Purpose: To assess safety and tolerability of high doses of eltrombopag in combination with azacitidine in MDS/AML.

Materials and Methods: This is a phase-II, single arm, dual-centre, open-label study of escalating doses of eltrombopag with AZA. Inclusion required: a diagnosis of relapsed or de-novo MDS/CMML/AML with marrow blasts 5-30%; or symptomatic cytopenia; or blasts 31- 50% if either ≥65 years or previously-treated disease; and platelets ≤150×109/L. The primary endpoint was the rate of grade III/IV nonhaematological events related to therapy.

Secondary endpoints were AE rates, overall response rates, and survival. Eltrombopag 50mg/day continuously was begun with AZA 75mg/m2 d1-5, & 8-9 on a 28d cycle.

For patients with platelets ≤100 there was a 14d pre-treatment with eltrombopag monotherapy. Intrapatient dose-escalation of eltrombopag to 100mg, 200mg and 300mg fortnightly occurred in those with cycle start platelet counts <75 or nadir ≤50. Eltrombopag was ceased after 6Mo but could be restarted for severe thrombocytopenia at investigator discretion.

Results: 17 of a planned 25 patients have been recruited; 6 had received prior therapy for MDS/AML, 11 had baseline marrow blasts ≥10%.Median baseline platelet count was 37.5 (range 17-127). A median of 8 (2-18) cycles of AZA and 5 (1-11) cycles of eltrombopag have been delivered.

One patient developed grade-III eltrombopag-related LFT abnormalities (resolved). There were no other grade III/IV AEs attributable to the combination.

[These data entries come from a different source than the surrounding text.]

Lemma malloc_unchecked_run u L s n :
  pool_inv u L s -> u = false -> exists b p, malloc_unchecked n s = Ret (b, set_plan p s) /\
    zlen b = Z.max 0 n /\ pool_inv u L (set_plan p s).
Proof.
  intros Hinv ->. destruct (wp_total _ _ _ (malloc_unchecked_spec false s n (pi_plan _ _ _ Hinv)))
    as (b & s' & Hrun & (p & ->) & Hp & Hb).
  exists b, p. split_and!; try done. by apply pool_inv_plan.
Qed.

(** The first class that fits a request is the first of its size. *)
Lemma find_same (l : list SizeList) i cl after n :
  allocated_cache_size <$> l = take sizeof_specified (size_classes ++ after) ->
  allocated_cache_size cl ∈ size_classes -> n <= allocated_cache_size cl ->
  (forall k, k ∈ size_classes -> n <= k -> allocated_cache_size cl <= k) ->
  list_find (fun x => allocated_cache_size x = allocated_cache_size cl) l = Some (i, cl) ->
  list_find (fun x => n <= allocated_cache_size x) l = Some (i, cl).
Proof.
  intros Hl Hcl Hn Hleast Hf. apply list_find_Some in Hf as (Hi & _ & Hfst).
  assert (n <= 2048) as Hn2.
  { rw /size_classes list_elem_of_In /= in Hcl. lia. }
  destruct (find_least l after n Hl Hn2) as (j & cl2 & Hf2 & Hc2 & Hfit & Hl2).
  apply list_find_Some in Hf2 as (Hj & _ & Hfst2). apply list_find_Some. split_and!; try done.
  intros k x Hk Hki Hfitx.
  assert (allocated_cache_size cl2 = allocated_cache_size cl) as Heq.
  { apply Z.le_antisymm; auto. }
  destruct (decide (j < i)%nat) as [Hji|Hji]; [by eapply (Hfst j)|].
  by eapply (Hfst2 k x); [|lia|].
Qed.

(** A recycled cache is what the next request of its class gets:
    same block, wiped. *)
Theorem recycle_then_get L s c n :
  pool_inv false L s -> has_classes s -> cid c ∈ L -> cache_ok c ->
  n <= allocated_size c -> (forall k, k ∈ size_classes -> n <= k -> allocated_size c <= k) ->
  (forall c', c' ∈ pooled s -> allocated_size c' <> allocated_size c) ->
  exists s1 s2, recycle_cache c s = Ret (SUCC, s1) /\
    get_new_cache n s1 =
      Ret (Some (mkCache (cid c) (allocated_size c) n (zeros (allocated_size c))), s2) /\
    pool_inv false L s2.
Proof.
  intros Hinv Hcls HcL Hok Hn Hleast Hnone. destruct Hok as [Hcl Hlen].
  destruct (classes_static _ _ _ Hinv Hcls) as [after Hsz].
  destruct (find_exact _ _ _ Hsz Hcl) as (i & cl & Hf).
  pose proof Hf as (Hi & Heq & _)%list_find_Some.
  assert (0 <= allocated_size c) as Hpos by (rw -Hlen; apply zlen_nonneg).
  assert (clist cl = []) as Hempty.
  { destruct (clist cl) as [|c' rest] eqn:Hcl'; [done|]. exfalso. apply (Hnone c').
    - apply list_elem_of_bind. exists cl. split; [rw Hcl'; apply list_elem_of_here|].
      by eapply list_elem_of_lookup_2.
    - assert (class_ok cl) as Hco by (eapply Forall_lookup_1; [by eapply pi_pooled|done]).
      rw /class_ok Hcl' in Hco. apply Forall_cons in Hco as [[-> _] _]. done. }
  destruct (malloc_unchecked_run _ _ _ 24 Hinv eq_refl) as (b & p & Hmal & _ & Hinv1).
  set (c1 := mkCache (cid c) (allocated_size c) 0 (zeros (allocated_size c))).
  pose proof (pool_inv_give false L (set_plan p s) i cl c1 Hinv1 Hi HcL (eq_sym Heq) eq_refl) as Hinv2.
  rw Hempty in Hinv2. set (s1 := replace_class i [c1] cl (set_plan p s)) in *.
  assert (recycle_cache c s = Ret (SUCC, s1)) as Hrec.
  { unfold recycle_cache, mbind, M_bind. rw (make_sure_done _ _ _ Hinv Hcls). cbn.
    rw mem_write_all; [rw zlen_zeros; lia|]. cbn. rw Hf Hmal. cbn. by rw Hempty. }
  exists s1. assert (has_classes s1) as Hcls1.
  { rw /has_classes /s1 replace_class_sizes //. }
  assert (available_cache_node s1 !! i = Some (mkSizeList (allocated_cache_size cl) [c1])) as Hi1.
  { apply list_lookup_insert_eq. by eapply lookup_lt_Some. }
  assert (list_find (fun x => n <= allocated_cache_size x) (available_cache_node s1) =
    Some (i, mkSizeList (allocated_cache_size cl) [c1])) as Hf1.
  { eapply (find_same _ _ _ after);
      [rw -Hsz; apply (replace_class_sizes i [c1] cl (set_plan p s) Hi)|by rw /= Heq..|].
    - cbn [allocated_cache_size]. rw Heq. destruct (find_exact (available_cache_node s1) after (allocated_size c)) as (j & cl2 & Hf2);
        [rw -Hsz; apply (replace_class_sizes i [c1] cl (set_plan p s) Hi)|done|].
      pose proof Hf2 as (Hj & Heq2 & Hfst2)%list_find_Some.
      apply list_find_Some in Hf as (_ & _ & Hfst). apply list_find_Some.
      split_and!; [rw -Heq; exact Hi1|done|]. intros k x Hk Hki Hx. eapply (Hfst k); [|done|exact Hx].
      rw /s1 /= list_lookup_insert_ne in Hk; [lia|done]. }
  destruct (pool_inv_take _ _ _ _ _ c1 [] Hinv2 Hi1 eq_refl) as (_ & Hinv3 & _).
  eexists. split_and!; [exact Hrec| |].
  - unfold get_new_cache, mbind, M_bind. rw (make_sure_done _ _ _ Hinv2 Hcls1). cbn.
    cbn in Hf1. rw Hf1 /=. by rw (pi_readable _ _ _ Hinv eq_refl).
  - replace L with ({[cid c1]} ∪ L ∖ {[cid c]}); [exact Hinv3|].
    simpl. symmetry. apply union_difference_L. set_solver.
Qed.

(** The loop that fills the size classes runs over the 24 bytes of
    the array as if they were elements: eighteen classes get their size from
    whatever static memory follows, and for a request above 2048 bytes that
    memory alone decides whether there is a cache. *)
Theorem oversized_request after n :
  (18 <= length after)%nat -> 2048 < n ->
  exists oc s', get_new_cache n (initial_mem [] true after) = Ret (oc, s') /\
    allocated_cache_size <$> available_cache_node s' = size_classes ++ take 18 after /\
    (oc = None <-> Forall (fun z => z < n) (take 18 after)).
Proof.
  intros Ha Hn.
  destruct (wp_total _ _ _ (make_sure_spec false ∅ _ (initial_inv [] true after false (fun _ => conj Ha (conj eq_refl (Forall_nil_2 _))))))
    as (x & s1 & Hms & Hinv1 & Hcls & Hpool & _).
  assert (allocated_cache_size <$> available_cache_node s1 = size_classes ++ take 18 after) as Hsz.
  { assert (static_ints s1 = size_classes ++ after) as Hst.
    { revert Hms. unfold make_sure_cache_mm, mbind, M_bind. cbn [getS].
      destruct (wp_total _ _ _ (add_classes_spec false (initial_mem [] true after) 0
        (fun _ => Forall_nil_2 _) ltac:(intros _; rw /= /sizeof_specified; lia) eq_refl ltac:(lia)))
        as (y & s2 & Hrun & p & -> & _).
      rw /sizeof_specified in Hrun |- *. cbn [available_cache_node initial_mem].
      change (24 - 0)%nat with 24%nat in Hrun. rw Hrun. by intros [= _ <-]. }
    rw Hcls Hst /sizeof_specified. done. }
  assert (forall cl, cl ∈ available_cache_node s1 -> clist cl = []) as Hempty.
  { intros cl Hcl. destruct (clist cl) as [|c l] eqn:Hl; [done|]. exfalso.
    assert (c ∈ pooled s1) as Hc.
    { apply list_elem_of_bind. exists cl. split; [rw Hl; apply list_elem_of_here|done]. }
    rw Hpool in Hc. by apply not_elem_of_nil in Hc. }
  unfold get_new_cache, mbind, M_bind. rw Hms. cbn [getS].
  assert (list_find (fun z => n <= z) (take 18 after) = None <-> Forall (fun z => z < n) (take 18 after)) as Hnone.
  { rw list_find_None. split; intros H; (eapply Forall_impl; [exact H|]); intros; simpl in *; lia. }
  assert (list_find (fun cl => n <= allocated_cache_size cl) (available_cache_node s1) = None <->
    Forall (fun z => z < n) (take 18 after)) as Hiff.
  { rw -Hnone !list_find_None.
    assert (Forall (fun cl => ~ n <= allocated_cache_size cl) (available_cache_node s1) <->
      Forall (fun z => ~ n <= z) (allocated_cache_size <$> available_cache_node s1)) as ->
      by rw Forall_fmap //.
    rw Hsz Forall_app. split; [by intros [_ ?]|]. intros; split; [|done].
    repeat constructor; lia. }
  destruct (list_find _ (available_cache_node s1)) as [[i cl]|] eqn:Hf.
  - pose proof Hf as (Hi & Hfit & _)%list_find_Some.
    rw Hempty; [by eapply list_elem_of_lookup_2|].
    destruct (malloc_unchecked_run _ _ _ 24 Hinv1 eq_refl) as (b1 & p1 & -> & _ & Hinv2).
    destruct (malloc_unchecked_run _ _ _ 16 Hinv2 eq_refl) as (b2 & p2 & -> & _ & Hinv3).
    destruct (malloc_unchecked_run _ _ _ (allocated_cache_size cl) Hinv3 eq_refl)
      as (b3 & p3 & -> & Hb3 & _).
    rw mem_write_all; [rw zlen_zeros Hb3; lia|]. eexists _, _. split; [done|]. split; [done|].
    split; [done|]. intros Hc%Hiff. done.
  - eexists _, _. split; [done|]. split; [done|]. split; [|done]. intros _. by apply Hiff.
Qed.
(** C23 (functional): [write_from_buffer] delivers: when no write fails, the loop
    ends, whatever short writes the kernel makes, with the first [n] bytes of the
    buffer written in order and gone from it. *)
Theorem write_from_buffer_delivers L s b fd n :
  cm_inv false L s -> buffer_inv b -> owns b ⊆ L -> writes_succeed fd -> 0 <= n < 2 ^ 63 ->
  exists ret fd' b' s', write_from_buffer fd b n s = Ret ((ret, fd', b'), s') /\
    ret = Z.min n (zlen (contents b)) /\
    fd_out fd' = fd_out fd ++ take (Z.to_nat n) (contents b) /\
    fd_in fd' = fd_in fd /\
    contents b' = drop (Z.to_nat n) (contents b) /\
    buffer_inv b' /\ cm_inv false (left_over L b b') s'.
Proof.
  intros Hinv Hb HL Hwr Hn.
  destruct (wp_total _ _ _ (write_from_buffer_spec false L s fd b n Hinv Hb HL Hwr Hn))
    as ([[ret fd'] b'] & s' & Hrun & -> & Ho & Hi & _ & _ & Hc & Hb' & _ & Hs').
  rw Z.sub_0_r in Ho, Hc, Hrun. eexists _, fd', b', s'. split; [exact Hrun|].
  split_and!; try done. zl.
Qed.

(** C39 (error): a failed [write] is not noticed: its result -1 enters a
    [size_t], so the call reports [SIZE_MAX] and moves the read offset of the
    first node back by one.  From offset 0, the next flush reads outside the
    cache. *)
Theorem write_error_rewinds s n rest fd p size :
  node_ok n -> r_offset n < w_offset n -> fd_wplan fd = None :: p -> 0 < size < 2 ^ 63 ->
  write_from_buffer fd (n :: rest) size s =
    Ret ((SIZE_MAX, mkFd (fd_in fd) (fd_rplan fd) (fd_out fd) p,
          set_r (r_offset n - 1) n :: rest), s) /\
  (r_offset n = 0 -> forall fd', write_from_buffer fd' (set_r (-1) n :: rest) size s = UB).
Proof.
  intros Hn Hr Hp Hsz. destruct (no_offsets _ Hn) as [Hr0 Hr1]. pose proof (no_w _ Hn) as Hw.
  unfold CACHE_SIZE in *. split.
  - unfold write_from_buffer. cbn [Nat.add drain_loop].
    rw (proj2 (Z.ltb_lt 0 size)); [lia|]. rw node_size // min_u64_small; [lia|lia|].
    set (k := Z.min _ _). destruct (node_take n k Hn) as (-> & _ & _); [lia|].
    rw /mbind /M_bind /=. rw /sys_write Hp.
    change (u64 (-1)) with SIZE_MAX. change (SIZE_MAX <? 0) with false. cbn [set_r r_offset w_offset cache].
    assert (i32 (u64 (r_offset n + SIZE_MAX)) = r_offset n - 1) as ->.
    { unfold SIZE_MAX. destruct (decide (r_offset n = 0)) as [->|].
      - reflexivity.
      - replace (u64 _) with (r_offset n - 1); [apply i32_small; lia|].
        unfold u64. apply (Z.mod_unique _ _ 1); lia. }
    rw (proj2 (Z.eqb_neq _ _)); [lia|].
    change (u64 (0 + SIZE_MAX)) with SIZE_MAX. cbn [length Nat.add drain_loop].
    rw (proj2 (Z.ltb_ge SIZE_MAX size)) //. unfold SIZE_MAX. lia.
  - intros Hr2 fd'. unfold write_from_buffer. cbn [Nat.add drain_loop].
    rw (proj2 (Z.ltb_lt 0 size)); [lia|]. unfold NODE_SIZE. cbn [set_r r_offset w_offset cache].
    rw i32_small; [lia|]. rw min_u64_small; [lia|lia|].
    unfold mem_read. rw (proj2 (Z.eqb_neq _ _)); [lia|]. done.
Qed.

Thrombocytosis resulting in eltrombopag cessation occurred in 4 patients (at 50, 50, 150 and 200mg), without complications. 10 patients experienced reversible skin yellowing.

Activity was seen in 76%: 4CR, 3CR-marrow, 3 HI-P (2 unconfirmed), 1 HIE (unconfirmed), 2 with >50% blast reduction from >20% (1 also with Hi-P unconfirmed).

2 patients with previously-treated AML progressed at cycle 2 and one with untreated AML progressed at cycle 10.

Platelet improvement was seen in 53% (8/15) of patients with baseline platelets <100 at median (range) at 63d (21-106) following commencement of AZA. One patient (7%) had an improvement in platelets following the monotherapy phase.

Conclusions: A strategy of intra-patient dose escalation of eltrombopag from 50-300mg with AZA has promising response rates, is well-tolerated and has an acceptable rate of AE. However, the 14d 50mg eltrombopag monotherapy pre-phase was insufficient to lead to consistent haematological improvement.